Catenaa, Thursday, May 22, 2025- China will provide regulatory aid for domestic technology firms that list overseas, officials told on Thursday, as it tries to shape how tech companies do business.
Chief Risk Officer at the China Securities Regulatory Commission (CSRC) Yan Bojin said, a more efficient, transparent and predictable regulatory environment will be created within China to support technology firms listing overseas.
The regulator will further strengthen the security of funds raised by listed companies to ensure their allocation towards the main business rather than other purposes, Yan said.
China has accelerated efforts towards technology self-sufficiency as Washington steps up curbs against Chinese tech advancement, at a time of rising geopolitical tensions between China and the US.
The regulator will make greater efforts to support high-quality, unprofitable technology firms going public, said Yan.
The CSRC will also deepen reforms on Shanghai’s tech-focused STAR market and Shenzhen’s ChiNext board, and will encourage high-quality red-chip firms from the technology sector to list their shares domestically.
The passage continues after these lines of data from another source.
(** * Resumable bulk fetchers of the NOAA notebooks

    A shallow embedding of the two download scripts of the repository,

    - [DataAcqusitionLab/make_requests.py] (module [Locations]): pages through
      the locations endpoint by record offset, with a retrying executor;
    - [NOAAMonthlySummaries/data/monthly_summaries/fetch_monthly_data.py]
      (module [Monthly]): walks a span of years in fixed windows;

    followed by the properties of their chunk planning, retry policy, resume
    detection and final ledger.

    The network, the clock and the data directory are the only effects of the
    scripts.  They are threaded through an explicit [world]: the server and
    the disk are oracles (what the k-th request and the k-th write will meet),
    and the world logs the requests issued and the pauses taken. *)

From Stdlib Require Import ZArith Lia.
From stdpp Require Import base numbers strings list list_numbers gmap pretty.

Local Open Scope Z_scope.
Local Set Warnings "-register-all".

(** ** Python values and the operations the scripts apply to them *)

Module Py.

(** What [json.loads] / [response.json()] can return.  [JNull] is Python's
    [None]; number literals are kept as integers (the scripts only test a
    number for truth and for being a number). *)
Inductive json : Type :=
| JNull
| JBool (b : bool)
| JNum (n : Z)
| JStr (s : string)
| JArr (items : list json)
| JObj (fields : list (string * json)).

(** The exceptions that the operations below can raise. *)
Inductive exn : Type :=
| TypeError (msg : string)
| KeyError (key : string)
| AttributeError (msg : string).

(** [bool(v)] *)
Definition truthy (v : json) : bool :=
  match v with
  | JNull => false
  | JBool b => b
  | JNum n => negb (n =? 0)
  | JStr s => negb (String.eqb s "")
  | JArr items => match items with [] => false | _ => true end
  | JObj fields => match fields with [] => false | _ => true end
  end.
(** * alpha_vest: the metric scoring engine of [prerender_stock_details.py]

    A shallow embedding of the evaluation core of the static page
    generator: cell coercion, peer medians, comparison indicators,
    section scores and the template merge, with the properties the
    specification states about them.

    Python's [float] is IEEE 754 binary64; it is embedded as Rocq's
    primitive [float], whose operations are the same machine operations.
    Python's [None] is [None] of [option]; a field identifier is the
    string the source uses. *)

From Stdlib Require Import ZArith List String Ascii Bool Lia DecimalString.
From Stdlib Require Import Floats Sorting.Sorted Sorting.Permutation.
Import ListNotations.

Set Warnings "-inexact-float,-register-all".
Local Open Scope string_scope.

(** ** Configuration tables *)

Module Config.

Definition DATA_FIELDS : list string :=
  [ "tang_equity_over_tot_liab"; "capital_intensity_reverse";
    "cagr_tangible_book_per_share"; "cagr_cash_and_equiv";
    "goodwill_to_assets"; "leverage_ratio"; "interest_coverage_ratio";
    "roe_tangible_equity"; "roic_over_wacc"; "rule_of_40";
    "cash_conversion_ratio"; "earnings_yield"; "price_to_earnings";
    "fcf_yield"; "peg"; "price_to_tangible_book"; "relative_PE_vs_history";
    "avg_5years_eps_growth"; "avg_5years_revenue_growth";
    "revenue_growth_acceleration"; "cagr_shares_diluted";
    "expected_growth_market_cap_10Y"; "final_earnings_for_10y_growth_10perc";
    "final_earnings_for_10y_growth_15perc"; "avg_5years_roe_growth";
    "implied_perpetual_growth_curr_market_cap"; "current_ratio";
    "negative_eps_count_5y"; "eps_growth_5y_total"; "pe_times_pb" ].

Definition SECTION_FIELDS : list (string * list string) :=
  [ ("balance-sheet-strength",
      [ "tang_equity_over_tot_liab"; "capital_intensity_reverse";
        "cagr_tangible_book_per_share"; "cagr_cash_and_equiv";
        "goodwill_to_assets" ]);
    ("debt-service", [ "leverage_ratio"; "interest_coverage_ratio" ]);
    ("profitability",
      [ "roe_tangible_equity"; "roic_over_wacc"; "rule_of_40";
        "cash_conversion_ratio"; "avg_5years_roe_growth" ]);
    ("valuation",
      [ "earnings_yield"; "price_to_earnings"; "fcf_yield"; "peg";
        "price_to_tangible_book"; "relative_PE_vs_history" ]);
    ("growth",
      [ "avg_5years_eps_growth"; "avg_5years_revenue_growth";
        "revenue_growth_acceleration"; "cagr_shares_diluted";
        "expected_growth_market_cap_10Y";
        "final_earnings_for_10y_growth_10perc";
        "final_earnings_for_10y_growth_15perc";
        "implied_perpetual_growth_curr_market_cap" ]);
    ("graham-value-investor-indicator",
      [ "current_ratio"; "negative_eps_count_5y"; "eps_growth_5y_total";
        "pe_times_pb" ]) ].

Definition HIGHER_IS_BETTER : list string :=
  [ "tang_equity_over_tot_liab"; "capital_intensity_reverse";
    "cagr_tangible_book_per_share"; "cagr_cash_and_equiv";
    "roe_tangible_equity"; "roic_over_wacc"; "rule_of_40";
    "cash_conversion_ratio"; "earnings_yield"; "fcf_yield";
    "avg_5years_eps_growth"; "avg_5years_revenue_growth";
    "revenue_growth_acceleration"; "expected_growth_market_cap_10Y";
    "avg_5years_roe_growth"; "interest_coverage_ratio"; "current_ratio" ].

Definition LOWER_IS_BETTER : list string :=
  [ "price_to_earnings"; "peg"; "price_to_tangible_book";
    "final_earnings_for_10y_growth_10perc";
    "final_earnings_for_10y_growth_15perc";
    "implied_perpetual_growth_curr_market_cap"; "leverage_ratio";
    "goodwill_to_assets"; "relative_PE_vs_history"; "cagr_shares_diluted";
    "negative_eps_count_5y" ].

Definition MEDIAN_MARGIN_OF_SAFETY : float := 0.15%float.

End Config.

(** [x in S] for a set or list of strings. *)
Definition str_in (x : string) (S : list string) : bool :=
  existsb (String.eqb x) S.

(** ** Python numbers *)

(** [math.isnan]. *)
Definition isnan (v : float) : bool := PrimFloat.is_nan v.

(** The comparisons of Python floats; each is false when an operand is
    a NaN. *)
Definition fge (x y : float) : bool := (y <=? x)%float.
Definition fgt (x y : float) : bool := (y <? x)%float.
Definition fle (x y : float) : bool := (x <=? y)%float.
Definition flt (x y : float) : bool := (x <? y)%float.
Definition feq (x y : float) : bool := (x =? y)%float.

(** ** Comparison engine *)

Record Indicator := mkIndicator { icon : string; css_class : string }.

Definition ind_better : Indicator := mkIndicator "▲" "better".
Definition ind_worse  : Indicator := mkIndicator "▼" "worse".
Definition ind_equal  : Indicator := mkIndicator "▬" "equal".

Definition _rule_current_ratio (v : option float) : option Indicator :=
  match v with
  | None => None
  | Some x =>
      if isnan x then None
      else Some (if fge x 1.5%float then ind_better else ind_worse)
  end.

Definition _rule_negative_eps (v : option float) : option Indicator :=
  match v with
  | None => None
  | Some x =>
      if isnan x then None
      else Some (if feq x 0%float then ind_better else ind_worse)
  end.

Definition _rule_eps_growth (v : option float) : option Indicator :=
  match v with
  | None => None
  | Some x =>
      if isnan x then None
      else Some (if fgt x 1%float then ind_better else ind_worse)
  end.

Definition _rule_pe_times_pb (v : option float) : option Indicator :=
  match v with
  | None => None
  | Some x =>
      if isnan x then None
      else Some (if flt x 30%float then ind_better else ind_worse)
  end.
(** Witness of [and_skips_right_operand]: the doctest
    [And(Bln(False), Div(Num(3), Num(0)))] of [visit_and].  The division
    by zero of the right operand is never executed, and the whole
    program evaluates to 0. *)
Lemma and_skips_right_operand_witness :
  let st := {| next_var_counter := 0; prog := Asm.init 0 ∅ [] |} in
  ∃ dest st' p p1 p2 p3,
    visit 4 (And (Bln false) (Div (Num 3) (Num 0))) st = Ok (dest, st')
    ∧ Asm.run 1 (prog st') = Some p
    ∧ Asm.step p = Ok (Some p1) ∧ Asm.pc p1 = Some 7
    ∧ Asm.step p1 = Ok (Some p2) ∧ Asm.pc p2 = Some 8
    ∧ Asm.env p2 !! dest = Some (Asm.VInt 0)
    ∧ Asm.eval 4 (prog st') = Ok p3
    ∧ Asm.get_val dest p3 = Ok (Asm.VInt 0).
Proof.
  intros st.
  destruct (visit 4 (And (Bln false) (Div (Num 3) (Num 0))) st)
    as [[dest st']|] eqn:E; [|discriminate E].
  destruct (and_skips_right_operand _ _ _ _ _ _ E)
    as (f' & lv & st1 & rv & st2 & block & Hf & E1 & E2 & Hb & Hi & Hrun).
  injection Hf as <-.
  vm_compute in E1. injection E1 as <- <-.
  vm_compute in E2. injection E2 as <- <-.
  vm_compute in E. injection E as <- <-.
  destruct (Asm.run 1 (Asm.init 0 ∅
             [ Asm.Addi "tmp1" "x0" 0; Asm.Beq "tmp1" "x0" (Some 7);
               Asm.Addi "tmp2" "x0" 3; Asm.Addi "tmp3" "x0" 0;
               Asm.Div "tmp4" "tmp2" "tmp3"; Asm.Add "tmp5" "tmp4" "x0";
               Asm.Jal "x0" (Some 8); Asm.Addi "tmp5" "x0" 0 ]))
    as [p|] eqn:Hp; [|discriminate Hp].
  pose proof Hp as Hp'. vm_compute in Hp'. injection Hp' as Hp'.
  destruct (Hrun p) as (p1 & p2 & S1 & P1 & S2 & P2 & Hd).
  - intros i _. by rewrite <- Hp'.
  - by rewrite <- Hp'.
  - by rewrite <- Hp'.
  - by rewrite <- Hp'.
  - destruct (Asm.eval 4 (Asm.init 0 ∅
             [ Asm.Addi "tmp1" "x0" 0; Asm.Beq "tmp1" "x0" (Some 7);
               Asm.Addi "tmp2" "x0" 3; Asm.Addi "tmp3" "x0" 0;
               Asm.Div "tmp4" "tmp2" "tmp3"; Asm.Add "tmp5" "tmp4" "x0";
               Asm.Jal "x0" (Some 8); Asm.Addi "tmp5" "x0" 0 ]))
      as [p3|] eqn:Hp3; [|discriminate Hp3].
    exists "tmp5", (mkState 5 (Asm.init 0 ∅
             [ Asm.Addi "tmp1" "x0" 0; Asm.Beq "tmp1" "x0" (Some 7);
               Asm.Addi "tmp2" "x0" 3; Asm.Addi "tmp3" "x0" 0;
               Asm.Div "tmp4" "tmp2" "tmp3"; Asm.Add "tmp5" "tmp4" "x0";
               Asm.Jal "x0" (Some 8); Asm.Addi "tmp5" "x0" 0 ])),
           p, p1, p2, p3.
    split; [reflexivity|]. split; [exact Hp|].
    split; [exact S1|]. split; [exact P1|].
    split; [exact S2|]. split; [exact P2|]. split; [exact Hd|].
    split; [exact Hp3|].
    vm_compute in Hp3. injection Hp3 as <-. reflexivity.
Defined.

End Generator.

(** ** The renamer *)

Section Renamer.
Import Expression RenameVisitor.

(** *** Decimal numerals have no underscore *)

Lemma pretty_N_char_no_underscore (x : N) : pretty_N_char x ≠ "_"%char.
Proof. unfold pretty_N_char. repeat case_match; discriminate. Qed.

Lemma pretty_N_go_no_underscore (x : N) (s : string) :
  no_underscore s → no_underscore (pretty_N_go x s).
Proof.
  revert s. induction (N.lt_wf_0 x) as [x _ IH]; intros s Hs.
  destruct (decide (x = 0)%N) as [->|Hx].
  - by rewrite pretty_N_go_0.
  - rewrite pretty_N_go_step by lia. apply IH.
    + apply N.div_lt; lia.
    + split; [apply pretty_N_char_no_underscore | exact Hs].
Qed.

Lemma pretty_nat_no_underscore (n : nat) : no_underscore (pretty n).
Proof.
  unfold pretty, pretty_nat, pretty, pretty_N.
  case_decide; [by repeat split|].
  by apply pretty_N_go_no_underscore.
Qed.

Lemma no_underscore_append (a s : string) :
  no_underscore (a +:+ String "_" s) → False.
Proof.
  induction a as [|c a IH]; simpl.
  - by intros [? _].
  - intros [_ H]. by apply IH.
Qed.

(** What follows the last underscore of a string determines itself. *)
Lemma append_underscore_inj (a b s t : string) :
  no_underscore s → no_underscore t →
  a +:+ String "_" s = b +:+ String "_" t → s = t.
Proof.
  intros Hs Ht. revert b.
  induction a as [|c a IH]; intros [|d b]; simpl; intros H.
  - by injection H.
  - injection H as _ H. subst s. by apply no_underscore_append in Hs.
  - injection H as _ H. subst t. by apply no_underscore_append in Ht.
  - injection H as _ H. by apply (IH b).
Qed.

(** Two names that [rename] makes with different counter values are
    different, whatever their bases. *)
Lemma rename_counter_inj (b1 b2 : string) (k1 k2 : nat) :
  rename b1 k1 = rename b2 k2 → k1 = k2.
Proof.
  unfold rename. intros H.
  apply append_underscore_inj in H; try apply pretty_nat_no_underscore.
  exact (pretty_nat_inj _ _ H).
Qed.

(** *** Binders *)

Lemma stamped_weaken lo hi lo' hi' x :
  (lo' ≤ lo)%nat → (hi ≤ hi')%nat → stamped lo hi x → stamped lo' hi' x.
Proof. intros ?? (b & k & -> & ?). exists b, k. split; [done | lia]. Qed.

Lemma stamped_disjoint lo mid hi x :
  stamped lo mid x → stamped mid hi x → False.
Proof.
  intros (b & k & -> & ?) (b' & k' & E & ?).
  apply rename_counter_inj in E. lia.
Qed.

Lemma NoDup_stamped_app lo mid hi (l1 l2 : list string) :
  NoDup l1 → NoDup l2 →
  Forall (stamped lo mid) l1 → Forall (stamped mid hi) l2 →
  NoDup (l1 ++ l2).
Proof.
  intros N1 N2 F1 F2. apply NoDup_app. split; [done|]. split; [|done].
  intros x H1 H2.
  rewrite Forall_forall in F1, F2.
  exact (stamped_disjoint _ _ _ _ (F1 _ H1) (F2 _ H2)).
Qed.

Lemma Forall_stamped_weaken lo hi lo' hi' (l : list string) :
  (lo' ≤ lo)%nat → (hi ≤ hi')%nat →
  Forall (stamped lo hi) l → Forall (stamped lo' hi') l.
Proof.
  intros ?? HF. eapply Forall_impl; [exact HF|].
  intros x. by apply stamped_weaken.
Qed.

Lemma stamped_self b k hi : (k < hi)%nat → stamped k hi (rename b k).
Proof. intros ?. exists b, k. split; [done | lia]. Qed.

Lemma NoDup_stamped_cons lo hi b (l : list string) :
  NoDup l → Forall (stamped (S lo) hi) l → NoDup (rename b lo :: l).
Proof.
  intros N F. apply NoDup_cons. split; [|done].
  intros Hin. rewrite Forall_forall in F.
  apply (stamped_disjoint lo (S lo) hi (rename b lo)); [|by apply F].
  apply stamped_self. lia.
Qed.

Lemma binders_app c k K (l1 l2 : list string) :
  (c ≤ k)%nat → (k ≤ K)%nat →
  NoDup l1 ∧ Forall (stamped c k) l1 →
  NoDup l2 ∧ Forall (stamped k K) l2 →
  NoDup (l1 ++ l2) ∧ Forall (stamped c K) (l1 ++ l2).
Proof.
  intros ?? [N1 F1] [N2 F2]. split.
  - by apply (NoDup_stamped_app c k K).
  - apply Forall_app_2.
    + apply (Forall_stamped_weaken c k); [lia | lia | done].
    + apply (Forall_stamped_weaken k K); [lia | lia | done].
Qed.
(** * titanic_utils: missing-value cleaning of a pandas DataFrame

    A shallow embedding of [titanic_utils.py] (functions [clean_nan_values],
    [id_nan_columns] and [drop_cols]) together with the properties of the
    written specification that concern them.

    The three functions act on one DataFrame object which [drop_cols] mutates
    in place and on the standard output stream.  Both are kept in a [world]
    that is threaded through a state-and-exception monad. *)

From Stdlib Require Import ZArith List String Bool Lia Floats.
Import ListNotations.
Open Scope string_scope.
Open Scope Z_scope.
Open Scope list_scope.

(* ================================================================== *)
(** * Data model *)
(* ================================================================== *)

(** A cell of a DataFrame.  pandas has no separate "missing" variant: a cell
    is missing when it holds [None] or a floating-point NaN. *)
Inductive cell : Type :=
| CNone
| CFloat (f : float)
| CInt (z : Z)
| CStr (s : string).

(** [pandas.isna] on one cell. *)
Definition isna (c : cell) : bool :=
  match c with
  | CNone => true
  | CFloat f => is_nan f
  | CInt _ => false
  | CStr _ => false
  end.

(** A row: its index label and one cell per column. *)
Record row : Type := mkRow { label : Z; cells : list cell }.

(** A DataFrame: the ordered column labels and the rows. *)
Record DataFrame : Type := mkFrame { columns : list string; rows : list row }.

Definition value_at (r : row) (i : nat) : cell := nth i (cells r) CNone.

Fixpoint nodupb (l : list string) : bool :=
  match l with
  | [] => true
  | x :: xs => negb (existsb (String.eqb x) xs) && nodupb xs
  end.

(** The frames the embedding speaks about: column labels are unique and every
    row has one cell per column. *)
Definition wf_frame (df : DataFrame) : bool :=
  nodupb (columns df)
  && forallb (fun r => Nat.eqb (List.length (cells r)) (List.length (columns df))) (rows df).
Lemma dependsOn_setImage m svcName image svc :
  dependsOn
    (Manifest.withBuild (alter (BuildInfo.withImage image) svcName (Manifest.Build m)) m) svc
  = dependsOn m svc.
Proof.
  unfold dependsOn; simpl. rewrite lookup_alter. case_decide; [subst|done].
  by destruct (Manifest.Build m !! svc).
Qed.

Lemma buildServiceImages_frame bc svcName options s r s' :
  buildServiceImages bc svcName options s = (r, s') →
  (∃ Δ, trace s' = (Δ ++ trace s)%list ∧ Forall executorEvent Δ)
  ∧ ∀ svc, dependsOn (manifest s') svc = dependsOn (manifest s) svc.
Proof.
  unfold buildServiceImages.
  unfold bind at 1 2 3, getManifest, getWorld, deref.
  destruct (Manifest.Build (manifest s) !! svcName) as [b|] eqn:Hb;
    [|intros [= <- <-]; split; [frame_trace | done]].
  destruct (serviceHasVolumesToInclude b && negb (okteto_IsOkteto (world s))).
  { intros [= <- <-]; split; [frame_trace | done]. }
  destruct (serviceHasDockerfile b && serviceHasVolumesToInclude b).
  { unfold bind.
    destruct (buildSvcFromDockerfile bc svcName options s) as [r1 s1] eqn:H1.
    apply buildSvcFromDockerfile_frame in H1 as (Hm1 & Δ1 & Ht1 & HΔ1).
    destruct r1 as [image| |]; try (intros [= <- <-]; split; [eauto | by rewrite Hm1]).
    unfold setImage at 1; simpl.
    match goal with |- addVolumeMounts _ _ _ ?s2 = _ → _ => set (s2' := s2) end.
    intros H2. apply addVolumeMounts_frame in H2 as (Hm2 & Δ2 & Ht2 & HΔ2).
    split.
    - exists (Δ2 ++ Δ1)%list. split; [|by apply Forall_app].
      rewrite Ht2; simpl. rewrite Ht1. by rewrite app_assoc.
    - intros svc. rewrite Hm2; simpl. rewrite dependsOn_setImage. by rewrite Hm1. }
  destruct (serviceHasDockerfile b).
  { intros H1. apply buildSvcFromDockerfile_frame in H1 as (Hm1 & HΔ). split; [done | by rewrite Hm1]. }
  destruct (serviceHasVolumesToInclude b).
  { destruct (okteto_IsOkteto (world s)).
    - intros H1. apply addVolumeMounts_frame in H1 as (Hm1 & HΔ). split; [done | by rewrite Hm1].
    - intros [= <- <-]; split; [frame_trace | done]. }
  intros [= <- <-]; split; [frame_trace | done].
Qed.

Lemma buildServiceImages_default bc svcName options s buildSvcInfo :
  Manifest.Build (manifest s) !! svcName = Some buildSvcInfo →
  BuildInfo.Dockerfile buildSvcInfo = "" →
  BuildInfo.VolumesToInclude buildSvcInfo = [] →
  buildServiceImages bc svcName options s = (Ok "", s).
Proof.
  intros Hsvc Hdocker Hvol.
  unfold buildServiceImages, bind, getManifest, getWorld, deref; simpl.
  rewrite Hsvc, (serviceHasVolumesToInclude_false _ Hvol).
  unfold serviceHasDockerfile. rewrite Hdocker. reflexivity.
Qed.
(** What leaves [main]: the [NetworkXError] of [remove_node], with the
    node it was called for, or an exception raised by the model. *)
Inductive failure : Type :=
| NetworkXError (node : string)
| Raised (e : exn).

(** [G.remove_node(n)] for a [nx.DiGraph]: the node goes and with it
    every edge that starts or ends there; a node that is not in the
    graph is an error. *)
Definition remove_node (G : Nx.DiGraph) (n : string) : failure + Nx.DiGraph :=
  if Nx.mem n (Nx.dnodes G) then
    inr {| Nx.dnodes := filter (fun x => negb (String.eqb x n)) (Nx.dnodes G);
           Nx.dedges :=
             filter (fun e => negb (String.eqb (fst e) n)
                              && negb (String.eqb (snd e) n))
               (Nx.dedges G) |}
  else inl (NetworkXError n).

(** [for node in participant_excluded_graph:
       participant_graph.remove_node(node)] *)
Fixpoint remove_nodes (G : Nx.DiGraph) (excluded : list string)
  : failure + Nx.DiGraph :=
  match excluded with
  | [] => inr G
  | node :: excluded' =>
      match remove_node G node with
      | inl e => inl e
      | inr G' => remove_nodes G' excluded'
      end
  end.

(** [main], from the two graphs that [nx.read_adjlist] returned on.
    [engine] gives the solutions that the search finds for a model;
    the result is the solution directory as the run leaves it.  The
    log records do not bear on it. *)
Definition main (participant_graph : Nx.DiGraph)
    (participant_excluded_graph : Nx.Graph) (solution_dir : Fs.directory)
    (desired_group_size : Z) (historical_solution_limit : option Z)
    (solution_limit : Z) (engine : Model.t -> list Cp.assignment)
  : failure + Fs.directory :=
  match remove_nodes participant_graph (Nx.nodes participant_excluded_graph) with
  | inl e => inl e
  | inr participant_graph =>
      match Model.__init__ solution_dir participant_graph desired_group_size
              historical_solution_limit with
      | inl e => inl (Raised e)
      | inr model =>
          match Model.solve model solution_dir solution_limit (engine model) with
          | inl e => inl (Raised e)
          | inr r => inr (snd r)
          end
      end
  end.

End Scheduler.

(** ** [structlog_processors.py] *)

Module StructlogProcessors.

Section Processor.

(** The networkx graphs of every class, the data that [node_link_data]
    makes of them, and the other objects an event may hold. *)
Variable graph : Type.
Variable data : Type.
Variable other : Type.
Variable node_link_data : graph -> data.
Lemma normalized_with_range (lo hi v : Z) :
  lo <> hi -> (lo <= v <= hi \/ hi <= v <= lo) ->
  exists n,
    normalized_with rnd lo hi v = Some n /\ (-1 <= n <= 1)%Q /\
    (v = lo -> (n == 1)%Q) /\ (v = hi -> (n == -1)%Q).
Proof.
  intros Hne Hrange. unfold normalized_with.
  destruct (decide (hi - lo = 0)) as [|Hd]; [lia|].
  eexists. split; [reflexivity|].
  set (A := inject_Z (v - lo)). set (D := inject_Z (hi - lo)).
  assert (HD : ~ (D == 0)%Q).
  { unfold D, Qeq, inject_Z. cbn [Qnum Qden]. lia. }
  assert (Hscaled : ((A / D) * D == A)%Q) by (field; exact HD).
  assert (Hsign : (0 <= A <= D /\ 0 < D \/ D <= A <= 0 /\ D < 0)%Q).
  { unfold A, D, Qle, Qlt, inject_Z. cbn [Qnum Qden]. lia. }
  change (inject_Z (-2)) with (-2 # 1)%Q.
  assert (Ht : (inject_Z 0 <= A / D <= inject_Z 1)%Q).
  { change (inject_Z 0) with 0%Q. change (inject_Z 1) with 1%Q.
    set (t := (A / D)%Q) in *. split; nra. }
  apply (rnd_between 0 1) in Ht; [|lia|lia].
  change (inject_Z 0) with 0%Q in Ht. change (inject_Z 1) with 1%Q in Ht.
  set (r1 := rnd (A / D)) in *.
  assert (H2 : (inject_Z (-2) <= r1 * (-2 # 1) <= inject_Z 0)%Q).
  { change (inject_Z (-2)) with (-2 # 1)%Q. change (inject_Z 0) with 0%Q.
    split; lra. }
  apply (rnd_between (-2) 0) in H2; [|lia|lia].
  change (inject_Z (-2)) with (-2 # 1)%Q in H2.
  change (inject_Z 0) with 0%Q in H2.
  set (r2 := rnd (r1 * (-2 # 1))) in *.
  assert (H3 : (inject_Z (-1) <= r2 + 1 <= inject_Z 1)%Q).
  { change (inject_Z (-1)) with (-1 # 1)%Q. change (inject_Z 1) with 1%Q.
    split; lra. }
  apply (rnd_between (-1) 1) in H3; [|lia|lia].
  split; [exact H3|]. split.
  - intros ->.
    assert (E1 : (r1 == inject_Z 0)%Q).
    { apply rnd_at; [lia|]. unfold A. rewrite Z.sub_diag.
      change (inject_Z 0) with 0%Q. field. exact HD. }
    assert (E2 : (r2 == inject_Z 0)%Q).
    { apply rnd_at; [lia|]. rewrite E1. reflexivity. }
    apply (rnd_at 1); [lia|]. rewrite E2. reflexivity.
  - intros ->.
    assert (E1 : (r1 == inject_Z 1)%Q).
    { apply rnd_at; [lia|]. change A with D.
      change (inject_Z 1) with 1%Q. field. exact HD. }
    assert (E2 : (r2 == inject_Z (-2))%Q).
    { apply rnd_at; [lia|]. rewrite E1. reflexivity. }
    apply (rnd_at (-1)); [lia|]. rewrite E2. reflexivity.
Qed.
Firms with mainland Chinese ownership ties that are listed on the Hong Kong Stock Exchange are colloquially known as red chips.
Yan also said that since the release of the “Six Mergers and Acquisitions Guidelines,” listed companies have been actively planning mergers and reorganizations, achieving transformation and upgrading as well as industrial integration.
“Currently, more than 1,400 asset restructuring disclosures have been made by listed companies in Shanghai and Shenzhen, a year-on-year increase of over 40%; among these, there have been more than 170 major asset restructurings, with a year-on-year increase of over 220%,” he said.